Tethys investors began shopping the company's assets in the wake of this ruling. Since its launch, the firm had raised more than $100 million in funding from parties including Intel Capital, Mohr Davidow Ventures, Kleiner Perkins Caufield & Byers, Aeris Capital, Wasatch Advisors, DAG Ventures, Greenspring Associates, Top Tier Capital Partners, and Sears Capital Management.

HDL, which focuses primarily on tests related to cardiovascular health and diabetes, said that it plans to continue work on certain research and business efforts begun at Tethys. In addition to PreDx, Tethys was pursuing products for determining risk for first-time heart attack, osteoporotic fracture, and other cardiometabolic diseases.

Voros noted, however, that HDL was primarily interested in Tethys' clinical samples, as opposed to its markers.

"We have a very large armamentarium of markers ourselves, and so our interest has been to look at the accuracy of those," he said. "We acquired Tethys' assets because they had blood samples and clinical data from a number of clinical trials."
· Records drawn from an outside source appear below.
(** [d[k] = v]: the value is replaced where the key stands, or the item is
    added. *)
Fixpoint dict_set (k : string) (v : pyval) (d : dict) : dict :=
  match d with
  | [] => [(k, v)]
  | (k', v') :: r =>
      if k' =? k then (k, v) :: r else (k', v') :: dict_set k v r
  end.

(** [d.pop(k, None)]: what is left of [d]; nothing happens when the key is
    not there. *)
Fixpoint dict_pop (k : string) (d : dict) : dict :=
  match d with
  | [] => []
  | (k', v') :: r =>
      if k' =? k then dict_pop k r else (k', v') :: dict_pop k r
  end.

(** [str(len(l))] *)
Definition fmt_len {A} (l : list A) : string :=
  NilEmpty.string_of_uint (Nat.to_uint (length l)).

(** ** The client handle as the routes use it *)

Module HumanName.
Record t : Type := mk { family : option string; given : option (list string) }.
End HumanName.

Module Patient.
Record t : Type := mk { name : option (list HumanName.t) }.
End Patient.

(** What a call into the client library does, as far as the app sees it: the
    states the library hands to [save_func] while it runs, in order, and how
    the call ends. *)
Definition ext (A : Type) : Type := (list pyval * outcome A)%type.

(** The client handle with the attributes and methods the routes reach for,
    beside the server and the callback processor of [FHIRClient.t].
    [ready] and [patient_id] are plain attributes, read as they stand during
    the request.  [patient] is a property that may go to the server: its
    argument is the number of times it was read before in the request, so
    that two reads need not agree.  [perform_search] stands for
    [MedicationRequest.where({'patient': id}).perform_resources(smart.server)]. *)
Module Smart.
Record t : Type := mk {
  client : FHIRClient.t;
  ready : bool;
  patient_id : option string;
  patient : nat -> outcome (option Patient.t);
  prepare : outcome bool;
  human_name : HumanName.t -> outcome string;
  authorize_url : outcome (option string);
  perform_search : string -> outcome (list MedicationRequest.t);
  reset_patient : ext unit }.
End Smart.
Lemma converted_values_delete env ctask request kwargs (p : ViewParameter) rest :
  name p ∉ param_names rest ->
  forall i, converted_values env ctask request (delete (name p) kwargs) i rest
            = converted_values env ctask request kwargs i rest.
Proof.
  induction rest as [|q rest IH]; intros Hnin i; simpl; [reflexivity|].
  apply not_elem_of_cons in Hnin as [Hne Hnin].
  rewrite picked_delete_ne by exact Hne. by rewrite IH.
Qed.

(** With distinct parameter names, the loop is the pure conversion of the
    values picked from the keyword arguments as they were on entry. *)
Lemma convert_from_run env ctask request params :
  NoDup (param_names params) ->
  forall i args kwargs vs,
    converted_values env ctask request kwargs i params = Return vs ->
    ViewFunctionRouter.convert_from env ctask request i params args kwargs =
    (Return (args ++ vs, unconsumed kwargs params),
     conversion_events env request kwargs i params).
Proof.
  induction params as [|p rest IH]; intros Hnd i args kwargs vs Hvs; simpl in *.
  - injection Hvs as <-. by rewrite app_nil_r.
  - apply NoDup_cons in Hnd as [Hnin Hnd].
    rewrite convert_one_eq.
    destruct (converter_for env ctask p _ p ctask) as [v|e]; [|discriminate].
    destruct (converted_values env ctask request kwargs (S i) rest) as [vs'|e] eqn:Hrest;
      [|discriminate].
    injection Hvs as <-.
    rewrite bind_Return. simpl.
    rewrite (IH Hnd (S i) (args ++ [v]) (delete (name p) kwargs) vs').
    + simpl. rewrite <- app_assoc. simpl.
      by rewrite conversion_events_delete.
    + by rewrite converted_values_delete.
Qed.

Example show_router_built :
  ViewFunctionRouter.init views_module show_view (Some ∅) = (Return show_router, []).
Proof. reflexivity. Qed.
(** X12. Whatever the listeners, the user and the network do, in whatever
    order, starting from the freshly loaded page: at most one chart instance
    is live, and none while [currentChart] is null; and [currentChart], when
    set, names an instance that was constructed.  Only [loadChart] ever
    touches the chart instances. *)
Theorem page_invariants (actions : list action) :
  live_charts (run actions freshPage) <= 1
  /\ (currentChart (run actions freshPage) = None -> live_charts (run actions freshPage) = 0)
  /\ (forall id, currentChart (run actions freshPage) = Some id ->
                 id < List.length (charts (run actions freshPage)))
  /\ (forall (a : action) (s : Page),
        (forall r, a <> ChartSettled r) ->
        charts (act s a) = charts s /\ currentChart (act s a) = currentChart s).
Proof.
  assert (H : page_invariant (run actions freshPage)).
  { apply page_invariant_run. split; [exact chart_invariant_fresh | discriminate]. }
  destruct H as (Hc & Hid).
  split; [now apply chart_invariant_live|]. split; [|split; [assumption|]].
  - intros E. unfold chart_invariant in Hc. rewrite E in Hc.
    unfold live_charts. now rewrite Hc.
  - intros a s Hne. destruct a; cbn [act];
      try (exfalso; eapply Hne; reflexivity);
      unfold loadTrendingStocks_begin, loadTrendingStocks_resume, type_stockInput,
        type_compareInputs, stockInput_keypress, quickAnalyze, analyzeStock_begin,
        analyzeStock_resume, analyzeStock_try, displayResults, loadMetrics_begin,
        loadNews_begin, loadMetrics_metrics, loadMetrics_analysis, loadMetrics_catch,
        loadNews_resume, periodBtn_click, loadChart_begin, compareStocks_begin,
        compareStocks_resume, displayComparison;
      handler_cases; page; split; congruence.
Qed.

Example run_example :
  let s := run [ PageLoaded; SearchTyped "tcs"; AnalyzeClicked;
                 LookupSettled "tcs" (Some {| ok := true; json := Some sample_analysis |});
                 ChartSettled (Some {| ok := true; json := Some {| Series.data := Some [] |} |});
                 PeriodClicked (Some "1y");
                 ChartSettled (Some {| ok := true; json := Some {| Series.data := Some [] |} |}) ]
             freshPage in
  currentSymbol s = Some "TCS" /\ currentChart s = Some 1 /\ live_charts s = 1
  /\ activePeriod s = Some "1y"
  /\ filter is_fetch (log s)
     = [ Fetch "GET" "http://localhost:8000/api/trending" None;
         Fetch "GET" "http://localhost:8000/api/analyze/tcs" None;
         Fetch "GET" "http://localhost:8000/api/metrics/TCS" None;
         Fetch "GET" "http://localhost:8000/api/chart/TCS/6mo" None;
         Fetch "GET" "http://localhost:8000/api/news/Tata%20Consultancy%20Services" None;
         Fetch "GET" "http://localhost:8000/api/chart/TCS/1y" None ].
Proof. repeat split. Qed.

(** ** Metrics: the number of rows *)

Lemma count_metric_item (label cls : string) (value : html) :
  count_lit metric_item_open value = 0 ->
  count_lit metric_item_open (metric_item label cls value) = 1.
Proof.
  intros H. unfold metric_item. rewrite !count_lit_app, H. reflexivity.
Qed.

Lemma count_plus_sign (x : float) : count_lit metric_item_open (plus_sign x) = 0.
Proof. unfold plus_sign. destruct (0 <=? x)%float; reflexivity. Qed.

Lemma count_formatMarketCap (x : float) : count_lit metric_item_open (formatMarketCap x) = 0.
Proof.
  unfold formatMarketCap.
  destruct (1e12 <=? x)%float; [reflexivity|].
  destruct (1e9 <=? x)%float; [reflexivity|].
  destruct (1e6 <=? x)%float; reflexivity.
Qed.

Ltac no_item :=
  intros;
  repeat first
    [ reflexivity
    | rewrite count_plus_sign
    | rewrite count_formatMarketCap
    | rewrite count_lit_app
    | progress cbn [List.concat formatNumber Nat.add] ].

Lemma count_optional_row (label : string) (v : option float) (value : float -> html) :
  (forall x, count_lit metric_item_open (value x) = 0) ->
  count_lit metric_item_open (optional_row v (fun x => metric_item label "" (value x)))
  = if present v then 1 else 0.
Proof.
  intros H. unfold optional_row, present. destruct v as [x|]; [|reflexivity].
  destruct (truthy x); [|reflexivity]. apply count_metric_item, H.
Qed.

Lemma count_rows_app (label : string) (a b : html) :
  count_rows label (a ++ b)%list = count_rows label a + count_rows label b.
Proof. apply count_lit_app. Qed.

Lemma count_rows_plus_sign (label : string) (x : float) : count_rows label (plus_sign x) = 0.
Proof. unfold plus_sign. destruct (0 <=? x)%float; reflexivity. Qed.

Lemma count_rows_formatMarketCap (label : string) (x : float) :
  count_rows label (formatMarketCap x) = 0.
Proof.
  unfold formatMarketCap.
  destruct (1e12 <=? x)%float; [reflexivity|].
  destruct (1e9 <=? x)%float; [reflexivity|].
  destruct (1e6 <=? x)%float; reflexivity.
Qed.

Lemma lit_eqb_metric_label (label label' : string) :
  lit_eqb (metric_label_text label) (metric_label label') = (label' =? label).
Proof.
  unfold lit_eqb, metric_label, metric_label_text.
  destruct (String.eqb_spec label' label) as [->|Hne]; [apply String.eqb_refl|].
  apply String.eqb_neq. intros H. apply Hne.
  do 3 apply append_cancel_l in H. apply append_cancel_r in H. exact H.
Qed.

Lemma count_rows_metric_item (label label' cls : string) (value : html) :
  count_rows label value = 0 ->
  count_rows label (metric_item label' cls value) = if label' =? label then 1 else 0.
Proof.
  intros H. unfold metric_item. rewrite !count_rows_app, H.
  unfold count_rows, count_lit. cbn [filter]. rewrite lit_eqb_metric_label.
  replace (lit_eqb (metric_label_text label) (Lit ("<div class=" ++ q "metric-item" ++ ">")))
    with false by reflexivity.
  replace (lit_eqb (metric_label_text label)
             (Lit ("<span class=" ++ q ("metric-value" ++ cls) ++ ">")))
    with false by reflexivity.
  replace (lit_eqb (metric_label_text label) (Lit "</span></div>")) with false by reflexivity.
  destruct (label' =? label); reflexivity.
Qed.

Lemma count_rows_optional_row (label label' : string) (v : option float)
    (value : float -> html) :
  (forall x, count_rows label (value x) = 0) ->
  count_rows label (optional_row v (fun x => metric_item label' "" (value x)))
  = if (label' =? label) && present v then 1 else 0.
Proof.
  intros H. unfold optional_row, present. destruct v as [x|]; [|now rewrite andb_false_r].
  destruct (truthy x); [|now rewrite andb_false_r].
  rewrite andb_true_r. apply count_rows_metric_item, H.
Qed.
(** X28: [can_use_tool] says yes exactly when more than the cooldown has
    passed since the last yes for that tool (since time 0 for a tool that
    was never used); after a yes every call for the same tool within the
    cooldown says no and changes nothing; and the tools do not share a
    cooldown. *)
Theorem tool_use_once_per_cooldown
    (self : CADSystem.t) (tool_name : string) (now now' : R) :
  let r := CADSystem.can_use_tool self tool_name now in
  let last :=
    match Py.dict_get (CADSystem.last_tool_use self) tool_name with
    | Some last => last
    | None => 0
    end in
  (snd r = true <-> CADSystem.tool_cooldown self < now - last) /\
  (snd r = true -> now' - now <= CADSystem.tool_cooldown self ->
   CADSystem.can_use_tool (fst r) tool_name now' = (fst r, false)) /\
  (forall other, other <> tool_name ->
     snd (CADSystem.can_use_tool (fst r) other now')
     = snd (CADSystem.can_use_tool self other now')).
Proof.
  intros r last.
  destruct (can_use_tool_spec self tool_name now) as [Hok [Hc [Hl Ho]]].
  fold r in Hok, Hc, Hl, Ho. fold last in Hok, Hl. clearbody r.
  split; [rewrite Hok; apply ltb_spec |]. split.
  - intros Ht Hle. rewrite Ht in Hl.
    unfold CADSystem.can_use_tool. rewrite Hl, Hl, Hc.
    unfold Py.gtb. rewrite ltb_false by lra. reflexivity.
  - intros other Hne.
    destruct (can_use_tool_spec (fst r) other now') as [-> _].
    destruct (can_use_tool_spec self other now') as [-> _].
    rewrite Hc, (Ho other Hne). reflexivity.
Qed.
Voros said that the company has spent the last several months cataloguing these samples and establishing a plan to use them to analyze markers in HDL's DPMP test, and that it aims to begin a study using these samples this summer.

HDL launched sales of the DPMP test around a year ago, offering it as a laboratory-developed test out of its CLIA facility. The panel consists of more than a dozen markers – including protein and lipoprotein markers – that are either proprietary to the company or which it has in-licensed.

The test does not rely on any overarching algorithm to integrate the different marker values, but, rather, the test is evaluated on a marker-by-marker basis. The test is reimbursed on a marker-by-marker basis, as well, Voros said.

"Obviously it is a complicated grid – each marker per payor per territory – but overall [the test has] good coverage," he said.

In addition to his post at HDL, Voros is also the founder and CEO of Global Genomics Group, a discovery-focused life sciences firm that he characterized as "the R&D vehicle for HDL at the moment." The two firms, both of which are located in Richmond, Va., have a joint venture under which HDL has the option to commercialize G3 research findings.

Most notably, the two firms are partnering on a 7,500-patient study investigating -omics markers for atherosclerotic cardiovascular disease. The study, which launched in December 2012, finished enrollment earlier this month, enrolling patients at 49 sites across North America, Europe, and Australia.

The proteomics portion of the study will be performed by Caprion Proteomics, which aims to identify blood-based protein markers via mass spec. According to Caprion, the company plans to run a discovery experiment numbering in the hundreds of samples, following that up with validation work using thousands of samples.

Ultimately, the G3 study aims to collect and analyze around 22 trillion patient data points related to CVD.

"The idea is to take a very comprehensive approach to risk stratification," Voros said of HDL's approach to building its marker panels.

"For example, in cardiovascular disease we have a paradigm where the primary abnormality … is the retention of atherogenic lipids and lipoproteins," he said. "That retention then creates an inflammatory response which then leads to vulnerable plaques. And often that happens in the setting of insulin resistance."

"So if that is the paradigm, then we have markers that look at lipids and lipoproteins, we have markers that look at insulin resistance, and markers that look at inflammation, et cetera," he said. "So that is the general idea."